A bag valve mask, abbreviated to BVM and sometimes known by the proprietary name Ambu bag, is a hand-held device used to provide positive pressure ventilation to a patient who is not breathing or who is breathing inadequately. The device is a normal part of a resuscitation kit for trained professionals, such as ambulance crew. The BVM is frequently used in hospitals, and is an essential part of a crash cart. The device is used extensively in the operating room to ventilate an anaesthetised patient in the minutes before a mechanical ventilator is attached. The device is self-filling with air, although additional oxygen (O2) can be added.
Use of the BVM to ventilate a patient is frequently called “bagging” the patient. Bagging is regularly necessary in medical emergencies when the patient’s breathing is insufficient (respiratory failure) or has ceased completely (respiratory arrest). The BVM resuscitator is used in order to manually provide mechanical ventilation in preference to mouth-to-mouth resuscitation (either direct or through an adjunct such as a pocket mask). The fullform of AMBU is Artificial Manual Breathing Unit.
The bag valve mask concept was developed in 1953 by the German engineer, Dr. Holger Hesse, and his partner, Danish anaesthetist Henning Ruben, following their initial work on a suction pump. They named their resuscitator Ambu bag, and then formed their own company, also called Ambu, to manufacture and market it, starting in 1956. This position as first to market has led to the name Ambu becoming a generic trademark, with bag valve masks from any manufacturer being referred to as ‘ambu bags’.
Bag valve mask.
Part 1 is the flexible mask to seal over the patients face, part 2 has a filter and valve to prevent backflow into the bag itself (prevents patient deprivation and bag contamination) and part 3 is the soft bag element which is squeezed to expel air to the patient
The BVM consists of a flexible air chamber (the “bag”, about the size of an American football ), attached to a face mask via a shutter valve. When the face mask is properly applied and the “bag” is squeezed, the device forces air through into the patient’s lungs; when the bag is released, it self-inflates from its other end, drawing in either ambient air or a low pressure oxygen flow supplied by a regulated cylinder, while also allowing the patient’s lungs deflate to the ambient environment (not the bag) past the one way valve.
Bag and valve
Bag and valve combinations can also be attached to an alternate airway adjunct, instead of to the mask. For example, it can be attached to an endotracheal tube or laryngeal mask airway. Often a small HME filter (Heat & Moisture exchanger, or humidifying / bacterial filter) is used.

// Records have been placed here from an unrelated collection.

(** A poll more than there are answers: the lock is free after the last one.
    Every wait of the code is covered by a long enough list, since it ends at
    the first poll that succeeds or is past the deadline. *)
Definition acquire_fuel (w : World) : nat := S (length (w_polls w)).

(** [acquire_preview_job_lock] from monotonic time 0; [RuntimeError "fuel"]
    stands for running out of fuel, which never happens. *)
Definition acquire_preview_job_lock (job_id : UUID) (timeout : Z) : IO bool := λ w,
  match acquire_loop (acquire_fuel w) job_id timeout w with
  | (Ok (Some b), w1) => (Ok b, w1)
  | (Ok None, w1) => (Err (RuntimeError "fuel"), w1)
  | (Err e, w1) => (Err e, w1)
  end.

(** ** The lifecycle *)
Definition terminal (j : PreviewJob) : Prop := pj_status j = completed ∨ pj_status j = failed.

(** The progress reported in each stage of a running job. *)
Definition stage_progress (s : JobStage) : option Z :=
  match s with
  | parsing => Some 20 | validating => Some 35 | compiling => Some 50 | loading_data => Some 70
  | backtesting => Some 85 | generating_results => Some 95 | _ => None
  end.

(** What a job keeps for life. *)
Definition identity (j : PreviewJob) : UUID * UUID * string * option string * datetime * datetime :=
  (pj_id j, pj_user_id j, pj_strategy_text j, pj_strategy_name j, pj_created_at j, pj_expires_at j).
(* ===== verification/JobRules.v ===== *)
(** * Rules for a session that holds a job's lock

    The session that holds the advisory lock of a job relies on the others to
    leave that row alone and to move every other row along the lifecycle
    ([holds]).  Each operation of the store then has one rule that covers both
    its effect when nothing fails and what a failed call can have done.  The
    last theorem puts them together with the guarded operations: the whole store
    follows the lifecycle. *)

From S2P Require Import Prelude Models StrategySpec Uuid Effects JobStore.
From Stdlib Require Import ZArith Lia.
From stdpp Require Import base list option strings gmap relations.
Local Open Scope Z_scope.
Local Open Scope io_scope.

Definition holds (id : UUID) (t t' : JobTable) : Prop := keeps id t t' ∧ table_moves t t'.
#[global] Instance holds_preorder id : PreOrder (holds id).
Proof.
  unfold holds. split; [intros t; split; reflexivity|].
  intros t1 t2 t3 [] []. split; by etransitivity.
Qed.

(** What every computation of the holder guarantees. *)
Record steps (id : UUID) (w w' : World) : Prop := mkSteps {
  steps_moves : table_moves (w_jobs w) (w_jobs w');
  steps_respects : respects (holds id) w';
  steps_dialect : w_dialect w' = w_dialect w;
  steps_clock : w_clock w' = w_clock w;
  steps_fault_free : fault_free w → fault_free w' }.

(** The end of a computation on the row [id] that returns [r0] and leaves [o0]
    when it does not fail; [late] are the failures that can come after its
    effect: a lost connection for one transaction, any for several. *)
Definition any_failure (e : exn) : Prop := True.

Definition row_post {A} (id : UUID) (late : exn → Prop) (w : World) (r0 : result A) (o0 : option PreviewJob)
    (r : result A) (w' : World) : Prop :=
  steps id w w' ∧ same_resources w w' ∧ w_reads w' = w_reads w ∧
  (r = r0 ∧ w_jobs w' !! id = o0 ∨
   ¬ fault_free w ∧ ∃ e, r = Err e ∧ db_error e ∧ (w_jobs w' !! id = w_jobs w !! id ∨ late e ∧ w_jobs w' !! id = o0)).

Section rules.
Context (id : UUID).

Lemma steps_trans w1 w2 w3 : steps id w1 w2 → steps id w2 w3 → steps id w1 w3.
Proof.
  intros [] []. constructor; [by etransitivity|done|congruence|congruence|by auto].
Qed.

(** A log call changes nothing that is said of a world. *)
Lemma steps_log w w1 r : steps id w w1 → steps id w (log_to r w1).
Proof. intros []. by constructor. Qed.

Lemma steps_logged w w1 r : steps id (log_to r w) w1 → steps id w w1.
Proof. intros []. by constructor. Qed.

Lemma steps_refl w : respects (holds id) w → steps id w w.
Proof. by constructor. Qed.

Lemma steps_tick w : respects (holds id) w → steps id w (tick w).
Proof. by constructor. Qed.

A bag valve mask can be used without being attached to an oxygen tank to provide air to the patient, often called “room air” in the U.S. Supplemental oxygen increases the partial pressure of oxygen inhaled, helping to increase perfusion in the patient.

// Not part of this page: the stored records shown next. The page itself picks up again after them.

(** *** What a run should leave *)

(** The outcome of a failure [e] when the row is [j]. *)
Definition rejected (e : exn) (later : datetime) (j : PreviewJob) : result bool * option PreviewJob :=
  match e with
  | StrategyValidationError message | StrategyCompilationError message | MarketDataUnavailableError message =>
      (Ok true, Some (as_failed message later j))
  | StrategyParserError _ | StrategyProviderError _ | StrategyProviderRefusalError _
  | StrategyMalformedOutputError _ => (Ok true, Some (as_failed parse_failure_message later j))
  | StrategyProviderTimeoutError _ | OperationalError | SQLAlchemyTimeoutError | DisconnectionError =>
      (Err TransientPreviewJobError, Some j)
  | _ => (Ok true, Some (as_failed default_final_error later j))
  end.

(** What executing the running job [j] returns and leaves. *)
Definition executed (later : datetime) (j : PreviewJob) : result unit * PreviewJob :=
  match parse (pj_strategy_text j) with
  | Err e => (Err e, j)
  | Ok parsed =>
      match preview_factory parsed with
      | Err e => (Err e, with_progress backtesting 85 j)
      | Ok preview =>
          let j := with_progress generating_results 95 j in
          match serialize_preview parsed preview with
          | Err e => (Err e, j)
          | Ok document => (Ok (), as_completed document later j)
          end
      end
  end.

Definition settled (later : datetime) (x : result unit * PreviewJob) : result bool * option PreviewJob :=
  match x with
  | (Ok _, j) => (Ok true, Some j)
  | (Err e, j) => rejected e later j
  end.

(** The whole run: the claim at [now], the end at [later]. *)
Definition expected_run (allow : bool) (now later : datetime) (row : option PreviewJob)
    : result bool * option PreviewJob :=
  match row with
  | None => (Ok false, None)
  | Some j =>
      if negb (claim_eligible allow j) then (Ok false, Some j)
      else settled later (executed later (claimed now j))
  end.
End execution.

(** ** Lemmas: execution *)
Section executing.
Context (parse : string → result ParsedStrategyResult).
Context (preview_factory : ParsedStrategyResult → result StrategyPreview).
Context (id : UUID) (w0 : World).

(** Nothing failed since [w0], and the row is [j], running. *)
Record at_row (w : World) (j : PreviewJob) : Prop := mkAt {
  at_steps : steps id w0 w;
  at_same : same_resources w0 w;
  at_reads : w_reads w = w_reads w0;
  at_lookup : w_jobs w !! id = Some j;
  at_running : pj_status j = running }.
(** [elapsed] is the duration of the pass. *)
Definition completed_record (elapsed : N) : JobLog :=
  mkJobLog log_info "Preview reconciliation completed"
    (log_fields [("event", JStr "reconciliation_completed"); ("component", JStr "worker"); ("queue", JStr "preview");
                 ("outcome", JStr "success")]%string ++ [("duration_ms"%string, Milliseconds elapsed)]).

(** The whole pass; [registry_scan_limit] only bounds the queue's scan. *)
Definition reconcile_preview_jobs (max_retries stale_after_seconds : Z) (batch_size : nat)
    (now : option datetime) : IO ReconciliationSummary :=
  current_time <~ (match now with Some now => io_ret now | None => datetime_now end);
  active_ids <~ queue_active_ids;
  candidates <~ list_reconciliation_candidates batch_size;
  let summary := mkSummary (Z.of_nat (length candidates)) 0 0 0 0 0 0 in
  p <~ reconcile_loop max_retries stale_after_seconds current_time (mkPass summary active_ids false) candidates;
  _ <~ emit_elapsed completed_record;
  io_ret (pass_summary p).

(** ** Lemmas: what a computation adds to the queue and the log *)

(** The job and the action of a record of a pass. *)
Definition action_of (r : JobLog) : option (string * string) :=
  match obj_get "job_id" (jl_extra r), obj_get "reconciliation_action" (jl_extra r) with
  | Some (JsonValue (JStr job_id)), Some (JsonValue (JStr action)) => Some (job_id, action)
  | _, _ => None
  end.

Most devices also have a reservoir which can fill from an oxygen source during the patient expiratory phase (a process which happens passively for patients in respiratory arrest), in order to increase the amount of oxygen that can be delivered to the patient to nearly 100%.

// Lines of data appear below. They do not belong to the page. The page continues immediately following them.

(* ===== verification/Commands.v ===== *)
(** * Commands ([backend/app/scripts/parse_strategy.py],
    [backend/app/scripts/cleanup_preview_jobs.py])

    The command that parses a strategy and prints it, and the one that deletes
    expired preview jobs.  The arguments have been parsed; what a command
    prints on the two streams and its exit status are its result. *)

From S2P Require Import Prelude Decimal Text Models StrategySpec StrategySemantics Serialization JsonText Uuid Auth StrategyText Config Parser Responses Effects JobStore.
From Stdlib Require Import ZArith Lia Ascii.
From stdpp Require Import base list option strings gmap.
Local Open Scope Z_scope.

(** ** [parse_strategy.py] *)

(** [sort_keys=True] *)
Fixpoint insert_key {A} (kv : string * A) (fields : list (string * A)) : list (string * A) :=
  match fields with
  | [] => [kv]
  | kv' :: rest => if String.leb kv.1 kv'.1 then kv :: fields else kv' :: insert_key kv rest
  end.

Definition sort_fields {A} (fields : list (string * A)) : list (string * A) := foldr insert_key [] fields.

Fixpoint sort_json (v : json) : json :=
  match v with
  | JList l => JList (sort_json <$> l)
  | JObj fields => JObj (sort_fields ((λ kv, (kv.1, sort_json kv.2)) <$> fields))
  | _ => v
  end.

(** The text printed, the text on the error stream, and the exit status. *)
Record CommandOutput : Type := mkOutput { out_stdout : string; out_stderr : string; out_status : Z }.

Definition specification_text (p : ParsedStrategyResult) : string :=
  json_dumps (Some 2%nat) (sort_json (dump_specification (specification p))).
Definition defaults_text (p : ParsedStrategyResult) : string :=
  json_dumps (Some 2%nat) (JList (dump_default <$> defaults_applied p)).
Definition assumptions_text (p : ParsedStrategyResult) : string :=
  json_dumps (Some 2%nat) (JList (dump_assumption <$> assumptions p)).

(** The lines, each ended by [print]. *)
Definition report (p : ParsedStrategyResult) : string :=
  str_join newline
    ["Normalized strategy JSON:"%string; specification_text p; EmptyString;
     "Defaults applied:"%string; defaults_text p; EmptyString;
     "Assumptions made:"%string; assumptions_text p; EmptyString;
     "Confirmation required: " +:+ (if requires_confirmation p then "Yes" else "No"); EmptyString;
     interpret_strategy p; EmptyString].

(** [except (StrategyParserError, StrategyValidationError, ValidationError)] *)
Definition parse_command_handles (e : exn) : bool :=
  match e with
  | StrategyParserError _ | StrategyProviderError _ | StrategyProviderRefusalError _ | StrategyProviderTimeoutError _
  | StrategyMalformedOutputError _ | StrategyValidationError _ | ValidationError => true
  | _ => false
  end.

(** [settings] is what [get_settings] returns or raises; [message] is [str] of
    an exception. *)
Definition parse_strategy_main (message : exn → string) (settings : result Settings)
    (provider_factory : string → string → string → result StrategyParseDraft) (strategy : string) : result CommandOutput :=
  match (s ← settings; parser_from_settings s provider_factory strategy) with
  | Ok p => Ok (mkOutput (report p) EmptyString 0)
  | Err e => if parse_command_handles e
             then Ok (mkOutput EmptyString ("Strategy parsing failed: " +:+ message e +:+ newline) 1) else Err e
  end.

(** ** [cleanup_preview_jobs.py] *)
Local Open Scope io_scope.

Definition cleanup_main : IO (string * Z) :=
  now <~ datetime_now;
  deleted <~ delete_expired_jobs (Some now);
  io_ret ("Deleted " +:+ str_int deleted +:+ " expired preview jobs." +:+ newline, 0).

(** ** Lemmas: reading documents with sorted keys *)
Section sorted.
Context {P : Pydantic} {L : PydanticLaws P}.

Lemma validate_operand_sorted o : operand_schema_ok o = true → validate_operand_json (sort_json (dump_operand o)) = Ok o.
Proof.
  destruct o as [name source period|source|value]; cbn [operand_schema_ok]; intros H;
    try apply bool_decide_eq_true_1 in H as ->.
  - change (sort_json (dump_operand (IndicatorOperand name "close" period))) with
      (JObj [("name"%string, JStr (IndicatorName_value name)); ("period"%string, JInt period);
             ("source"%string, JStr "close"); ("type"%string, JStr "indicator")]).
    unfold validate_operand_json, validate_indicator, obj_get. cbn [foldl String.eqb Ascii.eqb Bool.eqb fst snd].
    open_model. rewrite one_of_indicator. cbn [mbind result_bind]. by rewrite read_strict_int_dump.
  - reflexivity.
  - change (sort_json (dump_operand (ConstantOperand value))) with
      (JObj [("type"%string, JStr "constant"); ("value"%string, JStr (decimal_str value))]).
    unfold validate_operand_json, validate_constant, obj_get. cbn [foldl String.eqb Ascii.eqb Bool.eqb fst snd].
    open_model. by rewrite read_decimal_dump.
Qed.

Lemma validate_condition_sorted c :
  condition_schema_ok c = true → validate_condition_json (sort_json (dump_condition c)) = Ok c.
Proof.
  unfold condition_schema_ok. rewrite andb_true_iff. intros [Hl Hr].
  change (sort_json (dump_condition c)) with
    (JObj [("left"%string, sort_json (dump_operand (left c))); ("operator"%string, JStr (Operator_value (operator c)));
           ("right"%string, sort_json (dump_operand (right c)))]).
  unfold validate_condition_json. open_model. rewrite !validate_operand_sorted by done. cbn [mbind result_bind].
  rewrite one_of_operator. by destruct c.
Qed.

Lemma validate_specification_sorted s :
  spec_schema_ok s = true → validate_specification (sort_json (dump_specification s)) = Ok s.
Proof.
  unfold spec_schema_ok. rewrite !andb_true_iff, !bool_decide_eq_true.
  intros [[[[[[[Hv Hs] Hi] He] Hx] Hexec] Hsl] Htp].
  change (sort_json (dump_specification s)) with
    (JObj [("entry"%string, sort_json (dump_condition (entry s))); ("execution"%string, dump_execution (execution s));
           ("exit"%string, sort_json (dump_condition (exit s))); ("interval"%string, JStr (interval s));
           ("stop_loss_percent"%string, sort_json (dump_option (λ d, JStr (pydecimal_str d)) (stop_loss_percent s)));
           ("symbol"%string, JStr (symbol s));
           ("take_profit_percent"%string, sort_json (dump_option (λ d, JStr (pydecimal_str d)) (take_profit_percent s)));
           ("version"%string, JStr (version s))]).
  assert (∀ v, sort_json (dump_option (λ d, JStr (pydecimal_str d)) v) = dump_option (λ d, JStr (pydecimal_str d)) v) as Hr
    by (by intros []).
  rewrite !Hr. destruct s as [v sy iv en ex exe sl tp]. cbn in Hv, Hs, Hi, He, Hx, Hexec, Hsl, Htp. subst.
  unfold validate_specification. cbn [version symbol interval entry exit execution stop_loss_percent take_profit_percent].
  open_model. rewrite !validate_condition_sorted, validate_execution_dump, !read_risk_percent_dump by done. done.
Qed.
End sorted.

Lemma handled_errors e : is_validation_error e ∨ is_parser_error e → parse_command_handles e = true.
Proof. by destruct e; intros []. Qed.

(** ** The theorems *)

(** The parsing command ends in a traceback, once the settings load, only with
    the ValueError of a shorthand the interpreter does not convert; otherwise it
    exits with 0 exactly when the strategy parses, and then prints, on the
    output stream only, JSON texts that read back as the very strategy,
    defaults and assumptions of the result; otherwise it exits with 1 and
    prints only the message of the error, on the error stream. *)
Theorem parse_command_exact `{L : PydanticLaws} message (s : Settings) env describe sdk text :
  client_validates sdk →
  let parsed := parser_from_settings s (OpenAIResponsesProvider env describe sdk) text in
  let main := parse_strategy_main message (Ok s) (OpenAIResponsesProvider env describe sdk) text in
  (parsed = Err digits_limit_error ∧ main = Err digits_limit_error ∧ unreadable_shorthand text) ∨
  ∃ out, main = Ok out ∧
    match parsed with
    | Ok p => out_status out = 0 ∧ out_stderr out = EmptyString ∧ out_stdout out = report p ∧
        (∃ v, json_loads (specification_text p) = Some v ∧ validate_specification v = Ok (specification p)) ∧
        (∃ v, json_loads (defaults_text p) = Some v ∧ list_of validate_default v = Ok (defaults_applied p)) ∧
        (∃ v, json_loads (assumptions_text p) = Some v ∧ list_of validate_assumption v = Ok (assumptions p))
    | Err e => out_status out = 1 ∧ out_stdout out = EmptyString ∧
        out_stderr out = "Strategy parsing failed: " +:+ message e +:+ newline
    end.
Proof.
  intros Hsdk parsed main. unfold main, parse_strategy_main. cbn [mbind result_bind]. fold parsed.
  pose proof (parse_strategy_outcome env describe sdk (openai_api_key s) (openai_model s) text Hsdk) as H.
  change (parse_strategy _ _ _ _) with parsed in H.
  destruct parsed as [p|e]; cbn [outcome] in H; [right|].
  - destruct H as (_ & _ & draft & Hd & Hp). destruct (normalized_parsed_ok draft text p Hd Hp) as (Hs & Hdef & Has).
    eexists. split; [reflexivity|]. do 3 (split; [reflexivity|]). split_and!; eexists; (split; [apply loads_dumps|]).
    + by apply validate_specification_sorted.
    + by apply list_of_defaults.
    + by apply list_of_assumptions.
  - destruct H as [H|[H|(-> & H & _)]]; [right..|by left]; rewrite handled_errors by auto; by eexists.
Qed.

Lemma parse_command_exact_witness :
  let text := "Trade the 20/50 golden cross"%string in
  let provider := OpenAIResponsesProvider PRODUCTION (λ _, EmptyString) (Some sample_client) in
  ∃ out p, parse_strategy_main (λ _, EmptyString) (Ok sample_settings) provider text = Ok out ∧
    parser_from_settings sample_settings provider text = Ok p ∧ out_status out = 0 ∧
    ∃ v, json_loads (specification_text p) = Some v ∧
      validate_specification (P := exact_pydantic) v = Ok (specification p).
Proof.
  cbv zeta.
  destruct (parse_command_exact (L := exact_pydantic_laws) (λ _, EmptyString) sample_settings PRODUCTION (λ _, EmptyString)
    (Some sample_client) "Trade the 20/50 golden cross") as [[E _]|(out & Hout & H)].
  { intros client k m t r d [= <-] [= <-] [= <-]. reflexivity. }
  { vm_compute in E. discriminate E. }
  destruct (parser_from_settings _ _ _) as [p|e] eqn:E; [|vm_compute in E; discriminate E].
  exists out, p. split; [exact Hout|]. split; [reflexivity|]. split; [apply H|apply H].
Defined.

(** The cleanup deletes exactly the jobs whose time is up when its transaction
    runs, and reports their number. *)
Lemma cleanup_exact (w : World) :
  let t := ev_others (next_event w) (w_jobs w) in
  let now := w_clock w (w_reads w) in
  let kept := filter (λ kv, ¬ pj_expires_at kv.2 < now) t in
  ev_fault (next_event w) = None →
  (∀ id j, kept !! id = Some j ↔ t !! id = Some j ∧ now <= pj_expires_at j) ∧
  cleanup_main w =
    (Ok ("Deleted " +:+ str_int (Z.of_nat (size t - size kept)%nat) +:+ " expired preview jobs." +:+ newline, 0),
     set_jobs kept (pop_event (tick w))).
Proof.
  intros t now kept Hf. split.
  { intros id j. unfold kept. rewrite map_lookup_filter_Some. cbn [snd]. by rewrite Z.nlt_ge. }
  unfold cleanup_main, delete_expired_jobs, datetime_now, db, io_bind, io_ret.
  change (next_event (tick w)) with (next_event w). change (w_jobs (tick w)) with (w_jobs w). rewrite Hf.
  unfold delete_expired. fold t now. cbn beta iota zeta.
  assert (size (filter (λ kv, pj_expires_at kv.2 < now) t) = (size t - size kept)%nat) as Hsize.
  { rewrite <- (map_filter_union_complement (λ kv, pj_expires_at kv.2 < now) t) at 2.
    rewrite map_size_disj_union by apply map_disjoint_filter_complement. unfold kept. lia. }
  by rewrite Hsize.
Qed.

Bag valve masks come in different sizes to fit infants, children, and adults. The mask size may be independent of the bag size; for example, a single pediatric-sized bag might be used with different masks for multiple face sizes, or a pediatric mask might be used with an adult bag for patients with small faces.
Most types of the device are disposable and therefore single use, while others are designed to be cleaned and reused.